Part 1 in a 5 part series

LIE 1: BALANCE

According to some in Congress, supporting mountaintop removal is the same as advocating for a balance between the environment and economy.

Lie 1 of 5: Balance. According to some in Congress, supporting mountaintop removal is the same as advocating for a balance between the environment and the economy.

After spending a month back in their home states, Congress is back in session. Between the budget, the debt ceiling, Syria, energy efficiency bills, and the farm bill, they have plenty of work to do in a short period of time but rest assured the dialogue on Capitol Hill will contain the same old mix of logic and utter nonsense.
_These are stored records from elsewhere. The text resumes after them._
(* ===== verification/Tokens.v ===== *)
(** * Tokens: the JWT service of [auth/tokens.py]

    [auth/tokens.py] is not in the repository; this file models it from the
    specification (sections 4.3 and 6) and the unit tests
    [tests/unit/test_jwt_tokens.py].  A token is the string
    [header.payload.signature]: [header] is the fixed HS256 header,
    [payload] the encoded claims, [signature] the MAC, under the secret
    key, of [header.payload].  The encoding (base64url of JSON) and the MAC
    (HMAC-SHA256) are type classes with the laws the proofs need: decoding an
    encoded payload gives the claims back, and neither output contains a dot.
    A concrete instance of each, built on stdpp's [Countable] encoding
    written in binary, lets the witnesses compute.

    [decode_token] splits on ['.'] as Python's [str.split] does, requires
    three segments and the HS256 header, decodes the payload, checks the
    signature, then the expiry, in PyJWT's order.  Refresh tokens carry a
    random token identifier [jti], drawn per token, which is what makes a
    rotated refresh token differ from the one it replaces (the test
    [test_refresh_token_rotation_creates_new_refresh_token]). *)

From S2P Require Import Prelude Settings.
From stdpp Require Import countable.
From Stdlib Require Import Ascii.

Record claims := mkClaims {
  sub : option nat;
  username_claim : option string;
  type_claim : option string;
  jti : option string;
  iat : Z;
  exp : Z
}.

#[export] Instance claims_eq_dec : EqDecision claims.
Proof. solve_decision. Defined.

Definition claims_to_tuple (c : claims) :=
  (sub c, username_claim c, type_claim c, jti c, iat c, exp c).

Definition claims_of_tuple
    (t : option nat * option string * option string * option string * Z * Z) : claims :=
  let '(a, b, c, d, e, f) := t in mkClaims a b c d e f.

#[export] Instance claims_countable : Countable claims.
Proof. apply (inj_countable' claims_to_tuple claims_of_tuple). intros []; reflexivity. Defined.

(** A segment of a token never contains a dot. *)
Fixpoint no_dot (s : string) : bool :=
  match s with
  | EmptyString => true
  | String c s' => negb (Ascii.eqb c ".") && no_dot s'
  end.

Class JwtCodec := {
  encode_claims : claims -> string;
  decode_claims : string -> option claims;
  decode_encode_claims : forall c, decode_claims (encode_claims c) = Some c;
  encode_claims_no_dot : forall c, no_dot (encode_claims c) = true
}.

Class Signer := {
  sign : string -> string -> string;
  sign_no_dot : forall k m, no_dot (sign k m) = true
}.

Inductive token_error :=
| TokenExpiredError
| InvalidTokenError (msg : string)
| TokenRevokedError.

(** Python's [s.split(".")]. *)
Fixpoint split_dot (s : string) : list string :=
  match s with
  | EmptyString => [EmptyString]
  | String c s' =>
      if Ascii.eqb c "." then EmptyString :: split_dot s'
      else match split_dot s' with
           | x :: xs => String c x :: xs
           | [] => [String c EmptyString]
           end
  end.

(** base64url of [{"alg":"HS256","typ":"JWT"}] *)
Definition jwt_header : string := "eyJhbGciOiJIUzI1NiIsInR5cCI6IkpXVCJ9".

Definition join3 (h p s : string) : string := (h ++ "." ++ p ++ "." ++ s)%string.

Section Service.
Context `{JwtCodec} `{Signer}.

Definition encode_jwt (secret : string) (c : claims) : string :=
  let p := encode_claims c in
  join3 jwt_header p (sign secret (jwt_header ++ "." ++ p)).

Definition decode_token (secret : string) (now : Z) (tok : string) : result claims token_error :=
  match split_dot tok with
  | [h; p; s] =>
      if negb (bool_decide (h = jwt_header)) then Err (InvalidTokenError "bad header")
      else match decode_claims p with
      | None => Err (InvalidTokenError "bad payload")
      | Some c =>
          if negb (bool_decide (s = sign secret (h ++ "." ++ p)))
          then Err (InvalidTokenError "Signature verification failed")
          else if (exp c <=? now)%Z then Err TokenExpiredError
          else Ok c
      end
  | _ => Err (InvalidTokenError "Not enough segments")
  end.

Definition access_claims (j : JWTSettings) (now : Z) (uid : nat) (uname : string) : claims :=
  mkClaims (Some uid) (Some uname) None None now (now + access_token_expire_minutes j * 60).

Definition refresh_claims (j : JWTSettings) (now : Z) (uid : nat) (nonce : string) : claims :=
  mkClaims (Some uid) None (Some "refresh"%string) (Some nonce) now
    (now + refresh_token_expire_days j * 86400).

Definition create_access_token (j : JWTSettings) (now : Z) (uid : nat) (uname : string) : string :=
  encode_jwt (secret_key j) (access_claims j now uid uname).

Definition create_refresh_token (j : JWTSettings) (now : Z) (uid : nat) (nonce : string) : string :=
  encode_jwt (secret_key j) (refresh_claims j now uid nonce).

Definition is_refresh (c : claims) : bool := bool_decide (type_claim c = Some "refresh"%string).

(** [rotate_refresh_token]: a new access token and a new refresh token for
    the subject of a valid refresh token.  It does not record the old
    token: one-time use is the session table's job (specification 4.3). *)
Definition rotate_refresh_token (j : JWTSettings) (now : Z) (nonce : string) (tok : string)
    : result (string * string) token_error :=
  c <-? decode_token (secret_key j) now tok ;;
  if negb (is_refresh c) then Err (InvalidTokenError "Not a refresh token") else
  match sub c with
  | None => Err (InvalidTokenError "Missing subject")
  | Some uid =>
      Ok (encode_jwt (secret_key j) (mkClaims (Some uid) None None None now
            (now + access_token_expire_minutes j * 60)),
          create_refresh_token j now uid nonce)
  end.

(** [refresh_access_token], with the set of refresh tokens it has already
    exchanged ([test_used_refresh_token_is_invalidated]). *)
Definition refresh_access_token (j : JWTSettings) (now : Z) (used : list string) (tok : string)
    : result (string * list string) token_error :=
  c <-? decode_token (secret_key j) now tok ;;
  if negb (is_refresh c) then Err (InvalidTokenError "Not a refresh token") else
  if bool_decide (tok ∈ used) then Err TokenRevokedError else
  match sub c with
  | None => Err (InvalidTokenError "Missing subject")
  | Some uid =>
      Ok (encode_jwt (secret_key j) (mkClaims (Some uid) None None None now
            (now + access_token_expire_minutes j * 60)), tok :: used)
  end.
End Service.

(** ** Concrete codec and signer: binary strings of stdpp's encoding *)

Fixpoint pos_bits (p : positive) : string :=
  match p with
  | xH => "1"
  | xO p' => String "0" (pos_bits p')
  | xI p' => String "1" (pos_bits p')
  end.

Fixpoint parse_bits (s : string) : option positive :=
  match s with
  | EmptyString => None
  | String c s' =>
      if Ascii.eqb c "0" then xO <$> parse_bits s'
      else if Ascii.eqb c "1" then
        match s' with
        | EmptyString => Some xH
        | _ => xI <$> parse_bits s'
        end
      else None
  end.

Lemma pos_bits_nonempty p : pos_bits p <> EmptyString.
Proof. destruct p; discriminate. Qed.

Lemma parse_pos_bits p : parse_bits (pos_bits p) = Some p.
Proof.
  induction p as [p IH|p IH|]; simpl; [|rewrite IH; reflexivity|reflexivity].
  destruct (pos_bits p) eqn:E; [exfalso; exact (pos_bits_nonempty p E)|].
  rewrite IH. reflexivity.
Qed.

Lemma pos_bits_no_dot p : no_dot (pos_bits p) = true.
Proof. induction p; simpl; auto. Qed.

#[export] Instance binary_JwtCodec : JwtCodec.
Proof.
  refine {| encode_claims c := pos_bits (encode c);
            decode_claims s := parse_bits s ≫= decode |}.
  - intros c. rewrite parse_pos_bits. simpl. apply decode_encode.
  - intros c. apply pos_bits_no_dot.
Defined.

#[export] Instance binary_Signer : Signer.
Proof.
  refine {| sign k m := pos_bits (encode (k, m)) |}.
  intros k m. apply pos_bits_no_dot.
Defined.

(** ** Splitting and joining segments *)

Lemma split_dot_app a b :
  no_dot a = true -> split_dot (a ++ "." ++ b)%string = a :: split_dot b.
Proof.
  induction a as [|c a IH]; simpl; [reflexivity|].
  intros Hnd. apply andb_true_iff in Hnd as [Hc Ha].
  apply negb_true_iff in Hc. rewrite Hc, IH by exact Ha. reflexivity.
Qed.

Lemma split_dot_single a : no_dot a = true -> split_dot a = [a].
Proof.
  induction a as [|c a IH]; simpl; [reflexivity|].
  intros Hnd. apply andb_true_iff in Hnd as [Hc Ha].
  apply negb_true_iff in Hc. rewrite Hc, IH by exact Ha. reflexivity.
Qed.

Lemma split_join3 h p s :
  no_dot h = true -> no_dot p = true -> no_dot s = true -> split_dot (join3 h p s) = [h; p; s].
Proof.
  intros Hh Hp Hs. unfold join3.
  rewrite split_dot_app by exact Hh. rewrite split_dot_app by exact Hp.
  rewrite split_dot_single by exact Hs. reflexivity.
Qed.

(** Every string is the join of the segments [split_dot] cuts it into. *)
Fixpoint join_dot (l : list string) : string :=
  match l with
  | [] => EmptyString
  | [x] => x
  | x :: l' => (x ++ String "." (join_dot l'))%string
  end.

Lemma split_dot_nonempty s : split_dot s <> [].
Proof. destruct s; simpl; [discriminate|]. case_if; [discriminate|]. case_if; discriminate. Qed.

Lemma join_split_dot s : join_dot (split_dot s) = s.
Proof.
  induction s as [|c s IH]; simpl; [reflexivity|].
  destruct (Ascii.eqb_spec c ".") as [->|Hc].
  - destruct (split_dot s) as [|x xs] eqn:E; [exfalso; exact (split_dot_nonempty s E)|].
    simpl in *. destruct xs; rewrite IH; reflexivity.
  - destruct (split_dot s) as [|x xs] eqn:E; [exfalso; exact (split_dot_nonempty s E)|].
    simpl in *. destruct xs; rewrite <- IH; reflexivity.
Qed.

Lemma no_dot_header : no_dot jwt_header = true.
Proof. reflexivity. Qed.

#[export] Hint Resolve no_dot_header : auth.

Section TokenProofs.
Context `{JwtCodec} `{Signer}.

Lemma split_encode_jwt secret c :
  split_dot (encode_jwt secret c) =
    [jwt_header; encode_claims c; sign secret (jwt_header ++ "." ++ encode_claims c)].
Proof.
  apply split_join3; [reflexivity|apply encode_claims_no_dot|apply sign_no_dot].
Qed.

Lemma decode_encode_jwt secret now c :
  decode_token secret now (encode_jwt secret c) =
    if (exp c <=? now)%Z then Err TokenExpiredError else Ok c.
Proof.
  unfold decode_token. rewrite split_encode_jwt, decode_encode_claims.
  rewrite !bool_decide_true by reflexivity. reflexivity.
Qed.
There are ethical and committed people working in Congress, both members and staff, but their work is often stifled by clever politicians catering to special interests and major donors. On every environmental issue under the sun, polluters and their allies are prone to misleading the public. Over the next two weeks, we’ll refute the five biggest, baddest lies about mountaintop removal coal mining.

1. When it comes to mountaintop removal, we need to strike a “balance” between the economy and the environment

Since arriving in Washington, D.C., six years ago and watching more Congressional hearings than I can count, one of the cliches that gets under my skin the most are the constant cries that we need a balance between the economy and the environment.